I’ve been thinking a lot about trust of late. How much we rely on trust to function in our day to day. I was walking with my son recently. We had missed our streetcar and were heading up to the next main street to try and catch another one. On our way we had to cross at a light. It changed to green and the walk signal came on. We hesitated just long enough to avoid two cars that sped through the red light and would have collided with us had we crossed a moment before. It made me think about how everything is able to function on this (sometimes) thin thread of trust. This social contract we’ve set into place through laws and regulations. That works because we choose to trust that others will adhere to them. From a young age this is instilled into us, in school and at home. That we all respect and follow “the rules.” We must have a decent amount of trust in each other to function in the world. To cross streets, to go out at night, to let our children explore and play. There’s that shadow side, sure, but trust can be so freeing too.
Parenthood requires a fair bit of trust. I find myself silently measuring the risk in moments with my kids. Giving them more (sometimes much more) than an arm’s length of freedom whenever I can. Choosing to trust them to follow the guidelines I’ve set for them. Where they can and can’t play, how to treat others (often tested on a sibling). I need to give that controlled freedom to them so they can learn to use their imaginations, to play on their own, to work out conflict without my constantly refereeing. Sometimes that results in scraped knees or an intricately carved candle holder I brought back from India breaking in 3 or crayon covered walls. On the flip side? I’m regaining those moments for myself. Slowly taking back little pockets of time. Where my thoughts aren’t broken up in pieces.
My friend who is a new parent, joined us at the park a few weeks back. Watching me and another friend with our kids, she mused about how difficult it must be to watch two (or more) at opposite ends of the park. It made me think about this delicate balance of trust and a measured dose of risk. Who needs me most in this moment? And trusting that I’ve given enough guidance, drawn the invisible boundaries around where they can play. Park visits used to be much more stressful when the kids were younger and I felt like I needed to be everywhere all at once. I’m finally starting to see how those moments where I choose to trust them are manifesting into these times of play and exploration that don’t require my constant input, my close watch. Sometimes I can even sit quietly and observe or complete a coherent conversation thread with a friend over coffee at the park or at a playdate. The kids will head upstairs alone or run a little distance in the park. I just have to choose to trust that they will take what I’ve taught them and that they’ll be ok so I can embrace those (usually brief) times of solitude.

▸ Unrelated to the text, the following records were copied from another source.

(** On the rfft of a square image of even side, the symmetrisation
    succeeds and every output matrix is the symmetrised spectrum of its
    input matrix. *)
Lemma rfft_to_symmetrised_dft_2d_total (N : nat) (X : tensor) :
  0 < N -> Nat.Even N -> ndim X <= 3 -> batch_of (rect2 N (N / 2 + 1)) X ->
  exists S,
    rfft_to_symmetrised_dft_2d X = Some S
    /\ rel_under2 (fun x s => symmetrised (fftshift x) N s) X S.
Proof.
  intros HN He Hnd HX.
  destruct X as [m|v|b]; cbn [batch_of ndim] in *; [| |lia].
  - destruct (rfft_to_symmetrised_dft_2d_mat_spec N m HN He HX)
      as [S [HS Hsym]].
    assert (Hlen : length m = N) by apply HX.
    assert (Hw := rect2_hd_length N (N / 2 + 1) m HX HN).
    exists (T2 S). cbn [rfft_to_symmetrised_dft_2d rel_under2].
    rewrite Hlen, Hw, HS. split; [reflexivity|exact Hsym].
  - destruct HX as [Hne HF].
    destruct (batch_hd_dims N (N / 2 + 1) v Hne HF HN) as [Hlen Hw].
    destruct (mapM_Forall2 (rfft_to_symmetrised_dft_2d_mat N (N / 2 + 1))
                (fun x S => symmetrised (fftshift x) N S) v) as [ss [Hss HF2]].
    { intros x Hx. rewrite Forall_forall in HF.
      apply rfft_to_symmetrised_dft_2d_mat_spec; auto. }
    exists (T3 ss). cbn [rfft_to_symmetrised_dft_2d rel_under2].
    rewrite Hlen, Hw, Hss. split; [reflexivity|exact HF2].
Qed.

(** X1: on the rfft of a square image of even side [N] (one matrix or a
    non-empty batch), [rfft_to_symmetrised_dft_2d] returns [(N+1, N+1)]
    matrices whose right half holds the shifted rfft, whose last row
    repeats the first, and which are Hermitian about the centre away from
    the DC column. *)
Theorem rfft_to_symmetrised_dft_2d_layout (N : nat) (X : tensor) :
  0 < N -> Nat.Even N -> ndim X <= 3 -> batch_of (rect2 N (N / 2 + 1)) X ->
  exists S,
    rfft_to_symmetrised_dft_2d X = Some S
    /\ rel_under2 (sym2_layout N) X S.
Proof.
  intros HN He Hnd HX.
  destruct (rfft_to_symmetrised_dft_2d_total N X HN He Hnd HX) as [S [E R]].
  exists S. split; [exact E|].
  apply (rel_under2_impl _ _ _ _ (fun m m' => symmetrised_layout N m m' HN He)).
  exact R.
Qed.

Lemma rfft_to_symmetrised_dft_2d_layout_witness :
  exists S,
    rfft_to_symmetrised_dft_2d (T2 example_rfft_4) = Some S
    /\ rel_under2 (sym2_layout 4) (T2 example_rfft_4) S.
Proof.
  apply (rfft_to_symmetrised_dft_2d_layout 4 (T2 example_rfft_4)).
  - lia.
  - exists 2. reflexivity.
  - cbn. lia.
  - split; [reflexivity|]. repeat constructor.
Defined.

(** ** Odd sides *)

Lemma odd_half' (r : nat) : Nat.Odd r -> exists k, r = 2 * k + 1 /\ r / 2 = k.
Proof.
  intros [k Hk]. exists k. split; [exact Hk|]. subst r. apply odd_half.
Qed.

(** X2: the symmetrisation accepts even sides only.  For an odd side
    [r >= 3] the rfft has [r // 2 + 1] columns but the slice it is
    assigned to has [r + 1 - r // 2], one more, and the call raises, in 2D
    and in 3D. *)
Theorem rfft_to_symmetrised_dft_odd_side_raises (r : nat) (m : mat)
  (v : vol) :
  Nat.Odd r -> 3 <= r ->
  rect2 r (r / 2 + 1) m -> rect3 r r (r / 2 + 1) v ->
  rfft_to_symmetrised_dft_2d (T2 m) = None
  /\ rfft_to_symmetrised_dft_3d (T3 v) = None.
Proof.
  intros Ho Hr Hm Hv. destruct (odd_half' r Ho) as [k [Hk Hdc]].
  assert (Hfit : fits (r / 2 + 1) (r + 1 - r / 2) = false).
  { rewrite Hdc. unfold fits. apply orb_false_iff.
    split; apply Nat.eqb_neq; lia. }
  split.
  - cbn [rfft_to_symmetrised_dft_2d].
    replace (length m) with r by (symmetry; apply Hm).
    rewrite (rect2_hd_length r (r / 2 + 1) m Hm) by lia.
    unfold rfft_to_symmetrised_dft_2d_mat. now rewrite Hfit.
  - cbn [rfft_to_symmetrised_dft_3d].
    destruct (shape_rect3 r r (r / 2 + 1) v Hv) as [H1 [H2 H3]]; try lia.
    rewrite H1, H2, H3.
    unfold rfft_to_symmetrised_dft_3d_vol. rewrite Hfit, andb_false_r.
    reflexivity.
Qed.

Lemma rfft_to_symmetrised_dft_odd_side_raises_witness :
  rfft_to_symmetrised_dft_2d (T2 example_rfft_3) = None
  /\ rfft_to_symmetrised_dft_3d (T3 example_rfft_332) = None.
Proof.
  apply (rfft_to_symmetrised_dft_odd_side_raises 3 example_rfft_3
           example_rfft_332).
  - exists 1. reflexivity.
  - lia.
  - split; [reflexivity|]. repeat constructor.
  - split; [reflexivity|]. repeat constructor.
Defined.

(** ** Symmetrise, then desymmetrise *)

Ltac split_tests :=
  repeat match goal with
    | |- context [?a =? ?b] => destruct (Nat.eqb_spec a b)
    | |- context [?a <=? ?b] => destruct (Nat.leb_spec a b)
    end.

Lemma desym_of_symmetrised (N : nat) (xs S out : mat) :
  0 < N -> Nat.Even N -> symmetrised xs N S -> desym2_of N S out ->
  rect2 N N out
  /\ forall i j, i < N -> j < N -> get2 out i j = full_dft_entry xs N i j.
Proof.
  intros HN He [HS HE] [Hout Hent]. destruct (even_half N He) as [k [Hk Hdc]].
  split; [exact Hout|].
  intros i j Hi Hj. rewrite Hent by assumption.
  unfold desym2_entry, desym2_columns, full_dft_entry, mirror_row.
  rewrite !HE by lia. unfold sym2_entry, sym2_right. rewrite Hdc.
  replace (N - N) with 0 by lia. replace (N - 0) with N by lia.
  replace (N - k) with k by lia.
  split_tests; try lia; subst;
    rewrite ?avg_same; try reflexivity;
    repeat (f_equal; try lia).
Qed.

Lemma Forall2_right {A B} (R : A -> B -> Prop) (Q : B -> Prop)
  (l : list A) (l' : list B) :
  (forall x y, R x y -> Q y) -> Forall2 R l l' -> Forall Q l'.
Proof. intros H HF. induction HF; constructor; eauto. Qed.

Lemma Forall2_nonempty {A B} (R : A -> B -> Prop) (l : list A) (l' : list B) :
  Forall2 R l l' -> l <> [] -> l' <> [].
Proof. intros HF Hne. destruct HF; [congruence|discriminate]. Qed.

Lemma batch_of_related (R : mat -> mat -> Prop) (P Q : mat -> Prop)
  (t t' : tensor) :
  (forall x y, R x y -> Q y) -> rel_under2 R t t' -> batch_of P t ->
  batch_of Q t'.
Proof.
  intros H. destruct t as [m|v|b], t' as [m'|v'|b'];
    cbn [rel_under2 batch_of]; try contradiction.
  - intros HR _. eauto.
  - intros HF [Hne _]. split.
    + eapply Forall2_nonempty; eauto.
    + eapply Forall2_right; eauto.
  - intros HF [Hne HP]. split.
    + eapply Forall2_nonempty; eauto.
    + clear Hne. revert HP.
      induction HF as [|v0 v0' b0 b0' Hv _ IH]; intro HP; constructor.
      * inversion HP as [|? ? [Hv0 _] _]; subst. split.
        -- eapply Forall2_nonempty; eauto.
        -- eapply Forall2_right; eauto.
      * apply IH. now inversion HP.
Qed.

Lemma Forall2_compose {A B D} (R1 : A -> B -> Prop) (R2 : B -> D -> Prop)
  (l1 : list A) (l2 : list B) (l3 : list D) :
  Forall2 R1 l1 l2 -> Forall2 R2 l2 l3 ->
  Forall2 (fun x z => exists y, R1 x y /\ R2 y z) l1 l3.
Proof.
  intro H. revert l3. induction H as [|x y l1 l2 Hxy _ IH]; intros l3 H2.
  - inversion H2. constructor.
  - inversion H2; subst. constructor; eauto.
Qed.

Lemma rel_under2_compose (R1 R2 : mat -> mat -> Prop) (t1 t2 t3 : tensor) :
  rel_under2 R1 t1 t2 -> rel_under2 R2 t2 t3 ->
  rel_under2 (fun x z => exists y, R1 x y /\ R2 y z) t1 t3.
Proof.
  destruct t1 as [m1|v1|b1], t2 as [m2|v2|b2], t3 as [m3|v3|b3];
    cbn [rel_under2]; try contradiction; eauto.
  - apply Forall2_compose.
  - intros H1 H2.
    assert (H := Forall2_compose _ _ _ _ _ H1 H2).
    clear -H. induction H as [|x z l1 l3 [y [Hxy Hyz]] _ IH]; constructor.
    + eapply Forall2_compose; eauto.
    + exact IH.
Qed.

(** [symmetrised_dft_to_dft_2d] on a buffer of square matrices. *)
Lemma symmetrised_dft_to_dft_2d_run (N : nat) (t : tensor) (h : heap)
  (l : loc) (inplace : option bool) :
  batch_of (rect2 (N + 1) (N + 1)) t -> nth_error h l = Some t ->
  exists out h',
    symmetrised_dft_to_dft_2d l inplace h = Some (out, h')
    /\ rel_under2 (desym2_of N) t out.
Proof.
  intros H2 Hl2.
  rewrite symmetrised_dft_to_dft_2d_eq, Hl2.
  destruct (batch_of_dims (N + 1) (N + 1) t H2 ltac:(lia)) as [Hh Hw].
  unfold average_columns_2d. rewrite Hw.
  replace (N + 1 =? 0) with false by (symmetry; apply Nat.eqb_neq; lia).
  rewrite under2_total.
  set (t1 := map2d (average_columns_mat (N + 1)) t).
  assert (H1 : batch_of (rect2 (N + 1) (N + 1)) t1).
  { apply (batch_of_map2d (rect2 (N + 1) (N + 1))); [|exact H2].
    intros m Hm. now apply rect2_assign2. }
  destruct (batch_of_dims (N + 1) (N + 1) t1 H1 ltac:(lia)) as [Hh1 Hw1].
  unfold average_rows_2d. rewrite Hh1.
  replace (N + 1 =? 0) with false by (symmetry; apply Nat.eqb_neq; lia).
  rewrite !under2_total.
  eexists. eexists. split; [reflexivity|].
  unfold t1. rewrite !map2d_map2d.
  apply (rel_under2_map2d (rect2 (N + 1) (N + 1))); [|exact H2].
  intros m Hm. now apply desym2_mat.
Qed.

As I write this, Leni is playing nearby while Finn naps. There is no risk in this of course, but I think those moments that I’ve allowed them more space has enabled this one. She has interrupted me several times of course, scattering my thoughts all over the page. I know she is trying to play quietly though. For the most part she is in her own imagination and I am grateful.
I struggle to not get lost in fear when my children are behaving in a way I don’t know how to handle. My daughter’s big reactions. My sons tendency to hit or screech when he gets frustrated with us. I keep trying to reach through my worries right back into a place of trust. In the big picture, these are moments. Maybe opportunities to learn and grow. Or maybe just some shitty developmental blips that feel so all-encompassing now only to become a vague memory one day soon. One I’ll try to call up a year from now when another friend is struggling with the same thing.
I’m constantly trying to invite trust into my writing and into my personal journey too. In fact I have a little card with that word above my desk. Trust. A reminder I need again and again–often daily. To take steps every day–small as they may be–towards my dreams. To trust that those steps will manifest to a larger something in my life. To clarity maybe or something more tangible. Trust that I’m exactly where I’m supposed to be, even on the tougher days. Trust that if I do the work, it will bring me where I need to be. I’m working to let go of the control over every little thing. When I overthink and try to control too much, it paralyzes me from stepping forward. I spent years–years and years–unable to move forward in significant ways because of fear. Fear of failure. Fear of success. Imagining the worst. Imagining those cars ignoring the stop sign and colliding into my life. Fear of taking the wrong step. And so I took none. If I didn’t choose to trust, I would never cross the street or have a moment for myself or allow my kids the opportunity to set their own boundaries one day, to know themselves apart from me. I’m realizing how little happens when I don’t learn to trust. To trust my intuition, my words, my voice. To trust that my thoughtful, loving, nurturing actions will lead to more. More fulfillment, more abundance, more understanding.
Nearly all my writing stems from a need to understand myself better. To find my voice beneath the jumble of my thoughts. The more I return to a place of trust, the easier that becomes. As I learn to trust others and myself more, I see how simple it is to be honest and authentic. And how welcome it is. From others and myself.